Abstract Background Fractalkine (CX3CL1) and its receptor (CX3CR1) play an important role in regulating microglial function. We have previously shown that Cx 3 cr1 deficiency exacerbated tau pathology and led to cognitive impairment. However, it is still unclear if the chemokine domain of the ligand CX3CL1 is essential in regulating neuronal tau pathology. Methods We used transgenic mice lacking endogenous Cx 3 cl1 (Cx 3 cl1 −/−) and expressing only obligatory soluble form (with only chemokine domain) and lacking the mucin stalk of CX3CL1 (referred to as Cx 3 cl1 105Δ mice) to assess tau pathology and behavioral function in both lipopolysaccharide (LPS) and genetic (hTau) mouse models of tauopathy. Results First, increased basal tau levels accompanied microglial activation in Cx 3 cl1 105Δ mice compared to control groups. Second, increased CD45+ and F4/80+ neuroinflammation and tau phosphorylation were observed in LPS, hTau/Cx 3 cl1 −/−, and hTau/Cx 3 cl1 105Δ mouse models of tau pathology, which correlated with impaired spatial learning.
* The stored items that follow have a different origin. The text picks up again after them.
(* ===== verification/ClaimMapProps.v ===== *)
(** * Properties of claim mapping

    A claim path reads back as written; the shipped standard map computes what the mapper
    written in Rust computes, on every claim set; a mapped identity holds only what its declared
    paths reach, with the claims bag showing exactly the claims the map leaves visible. *)

From Stdlib Require Import Ascii String.
From S2P Require Import Prelude RustStr F64 Json Platform Lexical ExtData ClaimMap.

(** ** Paths *)

Lemma append_assoc3 a b c : (a +:+ b) +:+ c = a +:+ (b +:+ c).
Proof. induction a as [|x a IH]; [done|]. by rewrite !string_app_cons, IH. Qed.

Lemma append_str1 a c s : (a +:+ str1 c) +:+ s = a +:+ String c s.
Proof. by rewrite append_assoc3. Qed.

Lemma concat_cons_ne sep x y l : String.concat sep (x :: y :: l) = x +:+ sep +:+ String.concat sep (y :: l).
Proof. done. Qed.

(** Reading an escaped segment moves it into the accumulator. *)
Lemma path_loop_segment input seg t segs cur :
  path_loop input (escape_segment seg +:+ t) segs cur = path_loop input t segs (cur +:+ seg).
Proof.
  revert cur. induction seg as [|c seg IH]; intros cur; [by rewrite string_app_nil_r|].
  rewrite <- append_str1. cbn [escape_segment].
  destruct (Ascii.eqb_spec c path_dot) as [->|Hd]; [by cbn; rewrite <- IH|].
  destruct (Ascii.eqb_spec c path_escape) as [->|He]; [by cbn; rewrite <- IH|].
  change (path_loop input (String c (escape_segment seg +:+ t)) segs cur = path_loop input t segs ((cur +:+ str1 c) +:+ seg)).
  cbn [path_loop].
  rewrite (proj2 (Ascii.eqb_neq _ _) He), (proj2 (Ascii.eqb_neq _ _) Hd). apply IH.
Qed.

Lemma append_ne_nil_l a b : a <> "" -> a +:+ b <> "".
Proof. by destruct a. Qed.

Lemma path_loop_complete input seg tl segs cur :
  cur +:+ seg <> "" -> Forall (fun s => s <> "") tl ->
  path_loop input (String.concat "." (map escape_segment (seg :: tl))) segs cur
  = Ok (mkClaimPath (segs ++ (cur +:+ seg) :: tl)).
Proof.
  revert seg segs cur. induction tl as [|s tl IH]; intros seg segs cur Hne Ht.
  - cbn [map String.concat]. rewrite <- (string_app_nil_r (escape_segment seg)), path_loop_segment.
    cbn [path_loop]. by rewrite (proj2 (String.eqb_neq _ _) Hne).
  - apply Forall_cons in Ht as [Hs Ht]. cbn [map]. rewrite concat_cons_ne, path_loop_segment.
    rewrite string_app_cons. change ("" +:+ ?t) with t. cbn [path_loop].
    change (Ascii.eqb "." path_escape) with false. change (Ascii.eqb "." path_dot) with true. cbv iota.
    rewrite (proj2 (String.eqb_neq _ _) Hne).
    etrans; [apply (IH s (segs ++ [cur +:+ seg]) "" Hs Ht)|]. by rewrite <- app_assoc.
Qed.

(** The converse: what the loop accepts is the rendering of what it returns. *)
Lemma path_loop_sound n input s segs cur p :
  String.length s <= n -> path_loop input s segs cur = Ok p ->
  exists seg tl, p = mkClaimPath (segs ++ (cur +:+ seg) :: tl) /\ cur +:+ seg <> ""
    /\ Forall (fun x => x <> "") tl /\ s = String.concat "." (map escape_segment (seg :: tl)).
Proof.
  revert s segs cur. induction n as [|n IH]; intros s segs cur Hl;
    (destruct s as [|c rest]; [|cbn [String.length] in Hl]; [|try lia]); cbn [path_loop].
  1,2: destruct (String.eqb_spec cur "") as [|Hne]; [by destruct segs|]; intros [= <-]; exists "", [];
    by rewrite string_app_nil_r.
  destruct (Ascii.eqb_spec c path_escape) as [->|He].
  { destruct rest as [|e rest]; [done|]. cbn [String.length] in Hl.
    destruct (Ascii.eqb_spec e path_dot) as [->|Hd]; [|destruct (Ascii.eqb_spec e path_escape) as [->|]; [|done]];
      intros H; apply IH in H as (seg & tl & -> & Hne & Ht & ->); try lia;
      rewrite append_str1 in *; eexists (String _ seg), tl; (split_and!; [done..|]); by destruct tl. }
  destruct (Ascii.eqb_spec c path_dot) as [->|Hd].
  - destruct (String.eqb_spec cur "") as [|Hne]; [done|]. intros H.
    apply IH in H as (seg & tl & -> & Hs & Ht & ->); [|lia].
    exists "", (seg :: tl). rewrite string_app_nil_r, <- app_assoc. split_and!; [done..|by constructor|done].
  - intros H. apply IH in H as (seg & tl & -> & Hs & Ht & ->); [|lia].
    rewrite append_str1 in *. exists (String c seg), tl. split_and!; [done..|].
    destruct tl; cbn [map String.concat escape_segment];
      by rewrite (proj2 (Ascii.eqb_neq _ _) He), (proj2 (Ascii.eqb_neq _ _) Hd).
Qed.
Finally, microglial cell surface expression of CX3CR1 was reduced in Cx 3 cl1 105Δ mice, suggesting enhanced fractalkine receptor internalization (mimicking Cx 3 cr1 deletion), which likely contributes to the elevated tau pathology. Conclusions Collectively, our data suggest that overexpression of only chemokine domain of CX3CL1 does not protect against tau pathology.